Show all lines from the material that carry the word "Definition".

[Data supplied]

(** * cameraInit: creation of the missing intrinsics of a set of views

    Shallow embedding of [src/software/pipeline/main_cameraInit.cpp]
    (AliceVision): the K-matrix check [checkIntrinsicStringValidity], the
    per-view loop of [main] that creates the missing intrinsics, and the
    end-of-run report that decides the exit status.

    Conventions.
    - A C++ [double] is modelled by the rational it denotes ([Q]); a
      decimal number read from a string is rounded to the nearest binary64.
      The program only stores such values and tests their sign; NaN and
      the sign of zero are left out.
    - [IndexT] is the unsigned 32-bit type of AliceVision; a [std::size_t]
      or an [int] assigned to an [IndexT] is reduced modulo [2^32].
    - The OpenMP loop over the views is modelled by a sequential pass over
      the list of views, in the order of the list; the iterations only
      communicate through the shared state that is threaded explicitly.
      This is one of the schedules of the loop: what a statement says about
      the order of the records, about which of several views is the first
      to insert under a key, or about which call of [std::rand] serves
      which view, holds for this schedule only. *)

From Stdlib Require Import Ascii QArith Qabs.
From stdpp Require Import gmap strings list pretty sorting.

Local Open Scope Z_scope.
Local Open Scope string_scope.
Local Open Scope list_scope.

(** ** Numbers *)

Definition double := Q.
Bind Scope Q_scope with double.

(** [x > 0] on doubles. *)
Definition dpos (x : double) : bool := (0 <? Qnum x)%Z.

Definition IndexT_modulus : Z := 2 ^ 32.

(** Modelled from the spec: the reserved "unassigned" identifier
    (types.hpp is not among the sources), taken as AliceVision declares
    it: [std::numeric_limits<IndexT>::max()]. *)
Definition UndefinedIndexT : Z := IndexT_modulus - 1.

[/Data supplied]

◆ **Worked solution**
Definition double := Q.
Definition dpos (x : double) : bool := (0 <? Qnum x)%Z.
Definition IndexT_modulus : Z := 2 ^ 32.
Definition UndefinedIndexT : Z := IndexT_modulus - 1.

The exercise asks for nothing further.